FUNNIEST THINGS SAID DURING LECTURES



~ Both of you three .. get out of the class

~ Absent boys stand up!

~ Open the windows. let the atmosphere come in.

~ Where r the absentees, I cant see them!

~ I have 2 daughters, both of them r girls!!!

~ Chemistry practicals instructor was explaining a distillation process.
Once you see the water boiling make sure that it is hot.

~ I have a boy. He is 3rd class

~ The diagram in the book was a very complicated one. So, the math teacher made a neater diagram on the blackboard & announced "Don't look at book figure, look at my figure"

~ I'll take your surprise test on Monday.

~ Practising for sports day......."Form a straight circle"!!

~ Pick up the paper and fall in the dustbin!!

~ No going to toilet OR drinking it!!

~ Draw a circle of any shape

~ I'm goin out of the world to america!

~ DON'T TRY TO TALK IN FRONT OF MY BACK

~ Boys stand to the left,girls to the right, and the rest in the centre.

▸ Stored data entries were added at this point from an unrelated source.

(** X10.  A retry abandons the promise of the attempt that failed.  In a
    process that started fresh, when a pending launcher call fails
    transiently below the budget, the launcher is started again, but the
    promise of the failed [connect()], the one [open()] returned if it was
    the first attempt, stays pending for ever: nothing that happens later
    resolves or rejects it. *)
Theorem retry_leaves_promise_pending configs ins0 w k t p tn message :
  run (start configs) ins0 = Some w ->
  awaiting w !! k = Some (t, p) ->
  tunnels w !! t = Some tn ->
  could_not_start message = false ->
  BAILED (retry w) = false ->
  connectFailures (retry w) + 1 < MAX_CONNECT_RETRIES ->
  ∃ w1, step w (LauncherDone k (Down message)) = Some w1
        ∧ launches w1 = S (launches w)
        ∧ (∀ ins w2, run w1 ins = Some w2 ->
             promises w2 !! p = Some Pending).
Proof.
  intros Hreach Hk Ht Hm Hb Hlt.
  assert (Hs : sound w) by (eapply run_sound; [apply start_sound|done]).
  destruct (retry_orphans_promise w k t p tn message Hs Hk Ht Hm Hb Hlt)
    as (w1 & Hstep & Hl & Hun & Hp).
  exists w1. split; [done|]. split; [done|].
  intros ins w2 Hrun.
  by rewrite (run_unheld MAX_CONNECT_RETRIES settings p ins w1 w2 Hun Hrun).
Qed.

(** X11.  A promise is settled by the callback of the call that holds it
    and by nothing else: in a process that started fresh, the promises
    held by pending launcher and [process.close] calls are distinct and
    all still pending. *)
Theorem held_promises_are_pending configs ins w :
  run (start configs) ins = Some w ->
  NoDup ((awaiting w).*2 ++ closing w)
  ∧ Forall (fun q => promises w !! q = Some Pending)
           ((awaiting w).*2 ++ closing w).
Proof. intros Hrun. eapply run_sound; [apply start_sound|done]. Qed.

(** X12.  When the launcher reports success for an instance, a following
    [close()] on that instance closes exactly the subprocess the launcher
    handed over, and its promise waits for the acknowledgment. *)
Theorem close_after_open_closes_that_process w k t p tn process :
  awaiting w !! k = Some (t, p) ->
  tunnels w !! t = Some tn ->
  ∃ w1 w2, step w (LauncherDone k (Up process)) = Some w1
           ∧ step w1 (CallClose t) = Some w2
           ∧ trace w2 = trace w ++ [ProcessClose process]
           ∧ closing w2 = closing w ++ [length (promises w)]
           ∧ promises w2 = <[p := Resolved]> (promises w) ++ [Pending].
Proof.
  intros Hk Ht. eexists. eexists. split.
  { cbn. rewrite Hk. cbn. rewrite Ht. cbn. reflexivity. }
  cbn. rewrite list_lookup_alter_eq, Ht. cbn.
  by rewrite length_insert.
Qed.

(** X13.  [open()] forgets the subprocess of an earlier [open()]: a
    [close()] that follows a new [open()] before the launcher has answered
    closes nothing and is resolved at once, whether or not the instance
    held a subprocess before. *)
Theorem close_after_reopen_closes_nothing w t tn :
  tunnels w !! t = Some tn ->
  ∃ w1 w2, step w (CallOpen t) = Some w1
           ∧ step w1 (CallClose t) = Some w2
           ∧ trace w2 = trace w ++ [Launch (sauceOptions settings (options tn))]
           ∧ closing w2 = closing w
           ∧ promises w2 = promises w ++ [Pending; Resolved].
Proof.
  intros Ht. eexists. eexists. split.
  { cbn. rewrite Ht. cbn. reflexivity. }
  cbn. rewrite list_lookup_alter_eq, Ht. cbn.
  by rewrite <- app_assoc.
Qed.

End TunnelPromises.

(** ** [setup]: the promise chain around [initialize] and [open] *)

Section SetupChain.

Import Tunnel Promise Lifecycle.

Variable MAX_CONNECT_RETRIES : Z.
Variable settings : Settings.

#[local] Abbreviation step := (step MAX_CONNECT_RETRIES settings).
#[local] Abbreviation run := (run MAX_CONNECT_RETRIES settings).
#[local] Abbreviation setup := (setup MAX_CONNECT_RETRIES settings).


Lemma new_Tunnel_sound cfg w : sound w -> sound (new_Tunnel cfg w).
Proof. done. Qed.


(** X15.  When the first launcher call of [setup] fails transiently below
    the budget, the promise [setup] returned never settles, whatever
    happens afterwards, even if the retry brings the tunnel up. *)
Theorem setup_hangs_after_retry cfg w message rest w' started result :
  sound w ->
  truthy (useTunnels cfg) = true ->
  truthy (username cfg) = true ->
  truthy (accessKey cfg) = true ->
  could_not_start message = false ->
  BAILED (retry w) = false ->
  connectFailures (retry w) + 1 < MAX_CONNECT_RETRIES ->
  setup cfg (Some Downloaded) w
    (LauncherDone (length (awaiting w)) (Down message) :: rest)
  = Some (w', started, result) ->
  result = Waits.
Proof.
  intros Hs Hu Hname Hkey Hm Hb Hlt. unfold Lifecycle.setup, initialize.
  rewrite Hu, Hname, Hkey. cbn -[could_not_start Tunnel.step].
  set (w0 := new_Tunnel cfg w).
  assert (Hopen : step w0 (CallOpen (length (tunnels w)))
                  = Some (connect settings (length (tunnels w)) cfg
                            (set_tunnelInfo (length (tunnels w)) None w0))).
  { cbn. by rewrite list_lookup_middle. }
  rewrite Hopen. cbn -[could_not_start Tunnel.step].
  set (w1 := connect settings (length (tunnels w)) cfg
               (set_tunnelInfo (length (tunnels w)) None w0)).
  assert (Hs1 : sound w1).
  { eapply (step_sound MAX_CONNECT_RETRIES settings); [|exact Hopen].
    by apply new_Tunnel_sound. }
  assert (Hk : awaiting w1 !! length (awaiting w)
               = Some (length (tunnels w), length (promises w))).
  { cbn. by rewrite list_lookup_middle. }
  assert (Ht : tunnels w1 !! length (tunnels w)
               = Some {| options := cfg; tunnelInfo := None |}).
  { cbn. rewrite list_lookup_alter_eq. by rewrite list_lookup_middle. }
  destruct (retry_orphans_promise MAX_CONNECT_RETRIES settings w1 _ _ _ _
              message Hs1 Hk Ht Hm Hb Hlt)
    as (w2 & Hstep & _ & Hun & Hp).
  rewrite Hstep. cbn -[could_not_start Tunnel.step].
  destruct (run w2 rest) as [w3|] eqn:Hrun; [|done].
  cbn. intros [= <- <- <-].
  unfold promise_outcome.
  rewrite (run_unheld MAX_CONNECT_RETRIES settings _ rest w2 w3 Hun Hrun).
  by rewrite Hp.
Qed.

End SetupChain.

(** ** More on [validateConfig] *)

Section ConfigFlow.

Import Facade Locks Promise Lifecycle.

Lemma length_app_slash s :
  String.length (s +:+ "/") = S (String.length s).
Proof. induction s as [|c s IH]; simpl; congruence. Qed.

Lemma substring_last_slash s :
  String.substring (String.length s) 1 (s +:+ "/") = "/".
Proof. induction s as [|c s IH]; simpl; congruence. Qed.

Lemma substring_init_slash s :
  String.substring 0 (String.length s) (s +:+ "/") = s.
Proof. induction s as [|c s IH]; simpl; congruence. Qed.

Lemma strip_trailing_slash_app s :
  strip_trailing_slash (VStr (s +:+ "/")) = VStr s.
Proof.
  unfold strip_trailing_slash. rewrite length_app_slash. cbn.
  rewrite Nat.sub_0_r, substring_last_slash, substring_init_slash. done.
Qed.

(** The fields of the config after [validateConfig] that no check and no
    generated id touch, whether it returns or throws. *)
Lemma validateConfig_fields argv process_env cfg opts guid :
  let e := default process_env (opts_env opts) in
  let c := (validateConfig argv process_env cfg opts guid).1 in
  locksServerLocation c = strip_trailing_slash (LOCKS_SERVER e)
  ∧ maxTunnels c = maxTunnels cfg
  ∧ locksOutageTimeout c = locksOutageTimeout cfg
  ∧ locksPollingInterval c = locksPollingInterval cfg
  ∧ locksRequestTimeout c = locksRequestTimeout cfg.
Proof.
  cbn. unfold validateConfig.
  repeat match goal with |- context [if ?b then _ else _] => destruct b end;
    done.
Qed.

(** X16.  A trailing slash of [LOCKS_SERVER] never shows in a request:
    after [validateConfig], however it completes, the lock client posts to
    [/claim] and [/release] directly under the address without the
    slash. *)
Theorem lock_server_slash_is_dropped
    argv process_env cfg opts guid (s : string) now0 (token : value) :
  s ≠ "" ->
  LOCKS_SERVER (default process_env (opts_env opts)) = VStr (s +:+ "/") ->
  let c := (validateConfig argv process_env cfg opts guid).1 in
  locksServerLocation c = VStr s
  ∧ acquire c now0 []
    = ([PostForm (s +:+ "/claim") (locksRequestTimeout cfg)], Waiting)
  ∧ release c token None
    = ([Request "POST" true (locksRequestTimeout cfg)
          (VObj [("token", token)]) (s +:+ "/release")], Waiting).
Proof.
  intros Hs He c.
  destruct (validateConfig_fields argv process_env cfg opts guid)
    as (Hloc & _ & _ & _ & Hreq).
  fold c in Hloc, Hreq. rewrite He, strip_trailing_slash_app in Hloc.
  assert (Htruthy : truthy (VStr s) = true).
  { cbn. apply negb_true_iff. by apply String.eqb_neq. }
  unfold acquire, release. rewrite Hloc, Htruthy, Hreq. cbn.
  by rewrite ?Hloc, ?Hreq.
Qed.

(** X17.  [validateConfig] is idempotent: run again with the same
    arguments on the config it left, it leaves the same config and
    completes the same way. *)
Theorem validateConfig_idempotent argv process_env cfg opts guid :
  validateConfig argv process_env
    (validateConfig argv process_env cfg opts guid).1 opts guid
  = validateConfig argv process_env cfg opts guid.
Proof.
  destruct (validateConfig_fields argv process_env cfg opts guid)
    as (_ & H1 & H2 & H3 & H4).
  cbn in H1, H2, H3, H4.
  assert (Hassigned : ∀ a e,
    assigned (validateConfig argv process_env cfg opts guid).1 a e
    = assigned cfg a e).
  { intros a e. unfold assigned. by rewrite H1, H2, H3, H4. }
  unfold validateConfig at 1. by rewrite Hassigned.
Qed.

(** X18.  A configuration that [validateConfig] has accepted for a sauce
    run passes the checks of [Tunnel.initialize], which goes on to the
    download; and if it asks for a tunnel of its own, the tunnel id is the
    generated one and there is no shared parent account. *)
Theorem validated_config_passes_initialize
    argv process_env cfg opts guid (c : config) d :
  validateConfig argv process_env cfg opts guid = (c, Returns) ->
  sauce_requested (default argv (opts_argv opts)) = true ->
  (initialize c d).1 = true
  ∧ (truthy (useTunnels c) = true ->
     sauceTunnelId c = VStr guid
     ∧ truthy (sharedSauceParentAccount c) = false).
Proof.
  unfold validateConfig, sauce_requested, initialize.
  set (a := default argv (opts_argv opts)).
  set (e := default process_env (opts_env opts)).
  intros Hv Hreq. rewrite Hreq in Hv.
  change (prop (assigned cfg a e) "username") with (SAUCE_USERNAME e) in Hv.
  change (prop (assigned cfg a e) "accessKey") with (SAUCE_ACCESS_KEY e) in Hv.
  destruct (truthy (SAUCE_USERNAME e)) eqn:Hu; [|done].
  destruct (truthy (SAUCE_ACCESS_KEY e)) eqn:Hk; [|done].
  cbn [andb negb] in Hv.
  destruct (truthy (sauce_create_tunnels a)) eqn:Hc; cbn [andb] in Hv.
  - destruct (truthy (sauce_tunnel_id a)) eqn:Hid; [done|].
    destruct (truthy (shared_sauce_parent_account a)) eqn:Hsh; [done|].
    cbn in Hv. rewrite Hid, Hc in Hv. cbn in Hv. injection Hv as <-.
    cbn. rewrite Hu, Hk. cbn. by rewrite Hsh.
  - cbn in Hv. rewrite Hc, andb_false_r in Hv. injection Hv as <-.
    cbn. rewrite Hu, Hk, Hc. cbn. done.
Qed.

End ConfigFlow.

(** ** [getProfiles] *)

Section ProfileList.

Import Promise Profiles.

Variable SauceBrowsers_get : value -> exn + list value.

#[local] Abbreviation profiles := (profiles SauceBrowsers_get).
#[local] Abbreviation getProfiles := (getProfiles SauceBrowsers_get).

Lemma split_commas_nonempty s : split_commas s ≠ [].
Proof.
  destruct s as [|c s]; cbn [split_commas]; [done|].
  destruct (String.eqb (String c EmptyString) ","); [done|].
  by destruct (split_commas s).
Qed.

(** Joining what [split] yields gives the string back. *)
Lemma concat_split_commas s : String.concat "," (split_commas s) = s.
Proof.
  induction s as [|c s IH]; cbn [split_commas]; [done|].
  pose proof (split_commas_nonempty s) as Hne.
  destruct (String.eqb (String c EmptyString) ",") eqn:Hc.
  - apply String.eqb_eq in Hc. injection Hc as ->.
    destruct (split_commas s) as [|first others]; [done|].
    change (String.concat "," (EmptyString :: first :: others))
      with (EmptyString +:+ "," +:+ String.concat "," (first :: others)).
    by rewrite IH.
  - destruct (split_commas s) as [|first others]; [done|].
    destruct others as [|second others]; cbn in *; by rewrite <- IH.
Qed.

~ Write down ur name n father of ur name!!

~ Keep quite. Principal is passing away!

~ Shhh... quiet... the principal is revolving around college

~ Vice Principal giving lecture on Principal........"I and Mrs. Sharma have worked very hard day and night and have reproduced thousands of bright children"....!!!!

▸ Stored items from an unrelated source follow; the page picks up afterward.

(** The test fails: the loop is left, whatever the fuel. *)
Lemma export_loop_done fuel filerRevisions revisions identities max_rev i st :
  max_rev < i ->
  export_loop fuel filerRevisions revisions identities max_rev i st = Some (false, st).
Proof.
  intros Hlt. destruct fuel; cbn [export_loop]; now settle (i <=? max_rev).
Qed.

Lemma export_loop_O filerRevisions revisions identities max_rev i st :
  i <= max_rev ->
  export_loop 0 filerRevisions revisions identities max_rev i st = None.
Proof. intros Hle. cbn [export_loop]. now settle (i <=? max_rev). Qed.

(** *** The candidates *)

Lemma selected_empty filerRevisions revisions (min_rev max_rev : Z) :
  max_rev < min_rev -> selected filerRevisions revisions min_rev max_rev = [].
Proof. intros Hlt. unfold selected. now rewrite seqZ_nil by lia. Qed.

Lemma selected_cons filerRevisions revisions (i max_rev : Z) :
  i <= max_rev ->
  selected filerRevisions revisions i max_rev
  = (if in_filter filerRevisions revisions i then [i] else [])
    ++ selected filerRevisions revisions (i + 1) max_rev.
Proof.
  intros Hle. unfold selected. rewrite seqZ_cons by lia. cbn [List.filter].
  replace (Z.pred (max_rev - i + 1)) with (max_rev - (i + 1) + 1) by lia.
  replace (Z.succ i) with (i + 1) by lia.
  now destruct (in_filter filerRevisions revisions i).
Qed.

Lemma seqZ_to_nat (i len : Z) : seqZ i (Z.of_nat (Z.to_nat len)) = seqZ i len.
Proof. unfold seqZ. now rewrite Nat2Z.id. Qed.

Lemma seqZ_S_cons (i : Z) (n : nat) :
  seqZ i (Z.of_nat (S n)) = i :: seqZ (i + 1) (Z.of_nat n).
Proof.
  rewrite seqZ_cons by lia. f_equal. f_equal; lia.
Qed.

Lemma filter_seqZ_sorted (keep : Z -> bool) (n : nat) : forall i,
  StronglySorted Z.lt (List.filter keep (seqZ i (Z.of_nat n))).
Proof.
  induction n as [|n IH]; intros i; [constructor|].
  rewrite seqZ_S_cons. cbn [List.filter].
  destruct (keep i); [|apply IH].
  constructor; [apply IH|].
  apply List.Forall_forall. intros k Hk.
  apply List.filter_In in Hk as [Hk _].
  apply list_elem_of_In, elem_of_seqZ in Hk. lia.
Qed.

Lemma selected_sorted filerRevisions revisions (min_rev max_rev : Z) :
  StronglySorted Z.lt (selected filerRevisions revisions min_rev max_rev).
Proof.
  unfold selected. rewrite <- seqZ_to_nat. apply filter_seqZ_sorted.
Qed.

Lemma selected_bounds filerRevisions revisions (min_rev max_rev rev : Z) :
  rev ∈ selected filerRevisions revisions min_rev max_rev -> min_rev <= rev <= max_rev.
Proof.
  unfold selected. rewrite list_elem_of_In, List.filter_In, <- list_elem_of_In, elem_of_seqZ.
  lia.
Qed.

Lemma exports_ascending filerRevisions revisions (min_rev max_rev : Z) evs :
  exports evs `prefix_of` selected filerRevisions revisions min_rev max_rev ->
  StronglySorted Z.lt (exports evs)
  /\ Forall (fun rev => min_rev <= rev <= max_rev) (exports evs).
Proof.
  intros [rest Hrest]. split.
  - pose proof (selected_sorted filerRevisions revisions min_rev max_rev) as Hsorted.
    rewrite Hrest in Hsorted. now apply StronglySorted_app_1_l in Hsorted.
  - apply Forall_forall. intros rev Hrev.
    apply (selected_bounds filerRevisions revisions). rewrite Hrest.
    apply elem_of_app. now left.
Qed.

(** *** The log of the calls *)

Lemma fail_fast_nil : fail_fast [].
Proof. intros [|] ? ? ?; discriminate. Qed.

Lemma fail_fast_failed (rev : Z) : fail_fast [(rev, false)].
Proof.
  intros [|e [|]] rev' after Heq; try discriminate.
  now injection Heq as _ <-.
Qed.

Lemma fail_fast_succeeded (rev : Z) (log : list (Z * bool)) :
  fail_fast log -> fail_fast ((rev, true) :: log).
Proof.
  intros Hlog [|e before] rev' after Heq; [discriminate|].
  injection Heq as _ Heq. eauto.
Qed.

Lemma export_log_call (b : bool) (i : Z) (ok : bool) evs :
  export_log (((if b then [PrintNewline] else []) ++ [ExportRevision i ok]) ++ evs)
  = (i, ok) :: export_log evs.
Proof. now destruct b. Qed.

Lemma export_log_call1 (b : bool) (i : Z) (ok : bool) :
  export_log (Repo := Repo) ((if b then [PrintNewline] else []) ++ [ExportRevision i ok])
  = [(i, ok)].
Proof. now destruct b. Qed.

Lemma call_kinds (b : bool) (i : Z) (ok : bool) :
  Forall (fun e : Event Repo => is_loop_event e = true)
         ((if b then [PrintNewline] else []) ++ [ExportRevision i ok]).
Proof. destruct b; repeat constructor. Qed.

Lemma performs_call (b : bool) (i : Z) (ok : bool) (repos : gmap string Repo)
    identities (w w' : World) :
  exportRevision repos identities i w = (ok, w') ->
  performs w ((if b then [PrintNewline] else []) ++ [ExportRevision i ok]) w'.
Proof.
  intros Hexp. destruct b; cbn [app].
  - exists w. split; [reflexivity|]. apply performs_one. exists repos, identities. exact Hexp.
  - apply performs_one. exists repos, identities. exact Hexp.
Qed.

(** *** What a run of the loop leaves behind *)

Lemma looped_done filerRevisions revisions identities max_rev i st :
  max_rev < i -> looped filerRevisions revisions identities max_rev i st false st [].
Proof.
  intros Hlt. unfold looped. rewrite app_nil_r, selected_empty by lia.
  repeat split; try reflexivity; try discriminate; try lia.
  - constructor.
  - apply fail_fast_nil.
  - intros [rev Hin]. cbn in Hin. inversion Hin.
Qed.

Lemma looped_failed filerRevisions revisions identities max_rev i st w :
  i <= max_rev ->
  in_filter filerRevisions revisions i = true ->
  exportRevision (repositories st) identities i (world st) = (false, w) ->
  let call := (if filerRevisions then [PrintNewline] else []) ++ [ExportRevision i false] in
  looped filerRevisions revisions identities max_rev i st true
         (mkState w (trace st ++ call) (repositories st)) call.
Proof.
  intros Hle Hin Hexp call. unfold looped, exports. subst call.
  rewrite !export_log_call1. cbn [trace repositories world].
  cbn [fmap list_fmap fst head last]. unfold replay_exports. cbn [foldl].
  rewrite Hexp. cbn [snd].
  repeat split; try reflexivity; try discriminate.
  - apply call_kinds.
  - apply fail_fast_failed.
  - exists i. apply elem_of_cons. now left.
  - eauto.
  - eapply performs_call. exact Hexp.
  - intros ->. reflexivity.
  - rewrite selected_cons, Hin by exact Hle. now apply prefix_cons, prefix_nil.
Qed.

Lemma looped_exported filerRevisions revisions identities max_rev i st w errors st' evs :
  i <= max_rev ->
  in_filter filerRevisions revisions i = true ->
  exportRevision (repositories st) identities i (world st) = (true, w) ->
  let call := (if filerRevisions then [PrintNewline] else []) ++ [ExportRevision i true] in
  looped filerRevisions revisions identities max_rev (incr i)
         (mkState w (trace st ++ call) (repositories st)) errors st' evs ->
  looped filerRevisions revisions identities max_rev i st errors st' (call ++ evs).
Proof.
  intros Hle Hin Hexp call.
  intros (Htr & Hrepos & Hkinds & Hff & Herr & Hlast & Hw & Hperf & Hsig & _ & Hsel).
  unfold looped, exports in *. subst call. cbn [trace repositories world] in *.
  rewrite export_log_call. cbn [fmap list_fmap fst head]. unfold replay_exports in *.
  cbn [foldl]. rewrite Hexp. cbn [snd].
  repeat split; try assumption; try reflexivity.
  - now rewrite Htr, <- app_assoc.
  - apply Forall_app. split; [apply call_kinds | exact Hkinds].
  - now apply fail_fast_succeeded.
  - intros He. apply Herr in He as [rev Hrev]. exists rev. apply elem_of_cons. now right.
  - intros [rev Hrev]. apply Herr. exists rev.
    apply elem_of_cons in Hrev as [Heq|Hrev]; [discriminate | exact Hrev].
  - intros He. destruct (Hlast He) as [rev Hrev]. exists rev.
    rewrite last_cons, Hrev. reflexivity.
  - eapply performs_app; [|exact Hperf]. eapply performs_call. exact Hexp.
  - intros ->. cbn [app List.filter is_progress_signal]. now apply Hsig.
  - rewrite selected_cons, Hin by exact Hle. cbn [app].
    rewrite incr_below in Hsel by lia. apply prefix_cons. now apply Hsel.
  - intros He. rewrite selected_cons, Hin by exact Hle. cbn [app].
    rewrite incr_below in Hsel by lia. f_equal. now apply Hsel.
Qed.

~ In the class after lunch., "Open the stupid doors of the windows.., I want more air force"

~ After the prof. was being hit by a paper rocket., he told principal- "I was involved in a rocket crash"

~ I also have to daughters at my house.. I married one and am studying the other..

~ Take a fine copper wire of any metal.

~ Open the windows & let the AIR-FORCE come in.